Le Médiateur estime qu’il existe de nombreux cas où cette catégorie de personnes a causé des violences physiques avec des blessures corporelles graves et avec des décès (voir paragraphe 13), ainsi que des dommages matériels. Par conséquent, les autorités compétentes sont légalement tenues de prendre les mesures de prévention nécessaires afin que ces personnes reçoivent les traitements psychiatriques requis, et les auteurs de troubles mentaux, ou les personnes qui sont traitées comme tels, sont traités avec humanité et dans le respect de la dignité inhérente à la personne humaine, conformément aux normes internationales applicables aux personnes atteintes de troubles mentaux, dans toute la mesure du possible, avec seulement les modifications et exceptions limitées qui sont nécessaires dans les circonstances. Le Médiateur estime que l’entrée en vigueur de la loi sur la santé mentale n° 05/L-025, affectera considérablement la réglementation de cette situation, cependant, la rédaction d’actes sous-légaux et la mise en place d’un conseil des professionnels de la santé mentale et la fonctionnalisation d’équipes multidisciplinaires devraient être faites le plus rapidement possible et sans délai.
Recommandations
Sur la base de ces constatations, et conformément à l’article 135, paragraphe 1, du traité CE, la Commission a décidé de ne pas appliquer le principe de l’égalité de traitement.

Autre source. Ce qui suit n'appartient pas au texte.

Lemma keep_loop_fixed (l : list A) : forall kept,
  chain (kept ++ l) -> fold_left (keep_step dup) l kept = kept ++ l.
Proof.
  induction l as [|r l IH]; intros kept H; simpl.
  - rewrite app_nil_r. reflexivity.
  - assert (E : existsb (fun k => dup k r) kept = false).
    { apply existsb_false_forall. intros k Hk.
      destruct (chain_app_inv H) as (_ & _ & H12). apply H12; [assumption|left; reflexivity]. }
    unfold keep_step at 2. rewrite E.
    rewrite IH; rewrite <- app_assoc; [reflexivity|exact H].
Qed.

Lemma first_seen_chain (l : list A) : chain (first_seen dup l).
Proof. apply keep_loop_chain. constructor. Qed.

Lemma first_seen_idempotent (l : list A) :
  first_seen dup (first_seen dup l) = first_seen dup l.
Proof.
  unfold first_seen at 1. rewrite keep_loop_fixed; [reflexivity|].
  simpl. apply first_seen_chain.
Qed.

Lemma subsequence_refl (l : list A) : subsequence l l.
Proof. induction l; [apply sub_nil|apply sub_keep; assumption]. Qed.

Lemma subsequence_app (k l1 l2 : list A) :
  subsequence l1 l2 -> subsequence (k ++ l1) (k ++ l2).
Proof. intros H. induction k; simpl; [assumption|apply sub_keep; assumption]. Qed.

Lemma keep_loop_subsequence (l : list A) : forall kept,
  exists l', fold_left (keep_step dup) l kept = kept ++ l' /\ subsequence l' l.
Proof.
  induction l as [|r l IH]; intros kept; simpl.
  - exists []. rewrite app_nil_r. split; [reflexivity|constructor].
  - unfold keep_step at 2. destruct (existsb (fun k => dup k r) kept).
    + destruct (IH kept) as (l' & E & S). exists l'.
      split; [assumption|apply sub_skip; assumption].
    + destruct (IH (kept ++ [r])) as (l' & E & S). exists (r :: l'). split.
      * rewrite E, <- app_assoc. reflexivity.
      * apply sub_keep. assumption.
Qed.

Lemma first_seen_subsequence (l : list A) : subsequence (first_seen dup l) l.
Proof.
  destruct (keep_loop_subsequence l []) as (l' & E & S).
  unfold first_seen. rewrite E. exact S.
Qed.

Lemma keep_loop_snoc (l : list A) (r : A) (kept : list A) :
  fold_left (keep_step dup) (l ++ [r]) kept
  = keep_step dup (fold_left (keep_step dup) l kept) r.
Proof. rewrite fold_left_app. reflexivity. Qed.

End FirstSeenFacts.

(** *** The exact-key branch *)

Lemma exact_loop (l : list NormalizedRef) : forall seen out,
  (forall key, existsb (key_eqb key) seen
               = existsb (fun k => key_eqb key (keyf k)) out) ->
  snd (fold_left exact_step l (seen, out)) = fold_left (keep_step same_key) l out.
Proof.
  induction l as [|r l IH]; intros seen out H; simpl; [reflexivity|].
  unfold keep_step at 2. unfold same_key at 2. rewrite <- H.
  destruct (existsb (key_eqb (keyf r)) seen) eqn:E.
  - apply IH. assumption.
  - apply IH. intros key. simpl. rewrite existsb_app. simpl.
    rewrite H, orb_false_r. apply orb_comm.
Qed.

Lemma dedupe_exact_first_seen (records : list NormalizedRef) :
  dedupe_exact records = first_seen same_key records.
Proof. unfold dedupe_exact. apply exact_loop. reflexivity. Qed.

(** *** The fuzzy branch *)

Section FuzzyFacts.

Variable token_set_ratio : str -> str -> Q.
Variable threshold : Z.

Abbreviation dupF := (fuzzy_duplicate token_set_ratio threshold).

Lemma is_duplicate_spec (k r : NormalizedRef) :
  is_duplicate token_set_ratio threshold (keyf k) (keyf r) = dupF k r.
Proof.
  unfold fuzzy_duplicate, is_duplicate.
  destruct (keyf k) as [[fk tk] yk]. destruct (keyf r) as [[fr tr] yr].
  replace (1 <? Z.abs (yk - yr))%Z with (negb (Z.abs (yk - yr) <=? 1)%Z)
    by (destruct (Z.leb_spec (Z.abs (yk - yr)) 1), (Z.ltb_spec 1 (Z.abs (yk - yr)));
        simpl; try reflexivity; lia).
  destruct (yk =? 0)%Z, (yr =? 0)%Z, (Z.abs (yk - yr) <=? 1)%Z,
    (nonempty fk), (nonempty fr), (str_eqb fk fr); reflexivity.
Qed.

Lemma length_set_true (j : nat) : forall used, length (set_true j used) = length used.
Proof.
  induction j as [|j IH]; intros [|u used]; simpl; try reflexivity.
  rewrite IH. reflexivity.
Qed.

Lemma nth_set_true (j : nat) : forall used i,
  nth i (set_true j used) false
  = if (i =? j)%nat && (j <? length used)%nat then true else nth i used false.
Proof.
  induction j as [|j IH]; intros [|u used] i; simpl.
  - rewrite andb_false_r. reflexivity.
  - destruct i; reflexivity.
  - rewrite andb_false_r. reflexivity.
  - destruct i; simpl; [reflexivity|]. rewrite IH. reflexivity.
Qed.

Variable records : list NormalizedRef.

Abbreviation dup_at := (Inv.dup_at token_set_ratio threshold records).
Abbreviation outer_inv := (Inv.outer_inv token_set_ratio threshold records).

Lemma inner_step_nth ki used j i :
  nth i (inner_step token_set_ratio threshold records ki used j) false
  = if (i =? j)%nat && (j <? length used)%nat
    then nth i used false || dup_at ki j
    else nth i used false.
Proof.
  unfold inner_step, Inv.dup_at.
  destruct (Nat.eqb_spec i j) as [->|Hij]; simpl.
  - destruct (Nat.ltb_spec j (length used)) as [Hlt|Hge].
    + destruct (nth j used false) eqn:Ej; [rewrite Ej; reflexivity|].
      destruct (nth_error records j) as [rj|]; [|rewrite Ej; reflexivity].
      destruct (is_duplicate _ _ _ _).
      * rewrite nth_set_true, Nat.eqb_refl.
        destruct (Nat.ltb_spec j (length used)); [reflexivity|lia].
      * rewrite Ej. reflexivity.
    + rewrite (nth_overflow used false Hge).
      destruct (nth_error records j) as [rj|]; [|apply nth_overflow; assumption].
      destruct (is_duplicate _ _ _ _); [|apply nth_overflow; assumption].
      apply nth_overflow. rewrite length_set_true. assumption.
  - destruct (nth j used false); [reflexivity|].
    destruct (nth_error records j) as [rj|]; [|reflexivity].
    destruct (is_duplicate _ _ _ _); [|reflexivity].
    rewrite nth_set_true. destruct (Nat.eqb_spec i j); [contradiction|reflexivity].
Qed.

Le Médiateur recommande donc :
- Au ministère de la santé, conformément aux pouvoirs et aux autorisations légales et en coopération avec toutes les autres autorités responsables, de prendre des mesures pour la création d’une base de données permettant de suivre le traitement médical de ces personnes (calendrier de la thérapie parentérale – stockage), qui pourrait être accessible à tous les établissements de santé mentale de la République du Kosovo, à tous les niveaux (primaire, secondaire et tertiaire), en tenant compte du respect et des dispositions de la loi sur la santé mentale.
- Aux institutions de santé mentale, conformément aux pouvoirs et aux autorisations légales et en coopération avec les autres autorités responsables, de prendre les mesures nécessaires sur le terrain pour que les personnes atteintes de troubles mentaux prédisposées à causer des violences physiques et des dommages matériels soient retirées du public, et doivent être traités dans des établissements de santé mentale dotés de lits, jusqu’à ce qu’ils deviennent sans danger pour l’environnement et la société.
- Au ministère de la santé, conformément aux pouvoirs et aux autorisations légales, de prendre toutes les mesures nécessaires à la fonctionnalisation des équipes pluridisciplinaires afin de protéger la santé mentale de ces personnes, en essayant au maximum d’intégrer ces personnes et les resocialiser dans la famille et la société, en tant que personnes inoffensives, sur le contraire (lorsque le traitement de réhabilitation n’a pas réussi ou que la maladie mentale est incurable), il faut tenir compte de la possibilité de déposer une demande de retrait la capacité d’agir et de les placer dans les institutions compétentes conformément la législation en vigueur.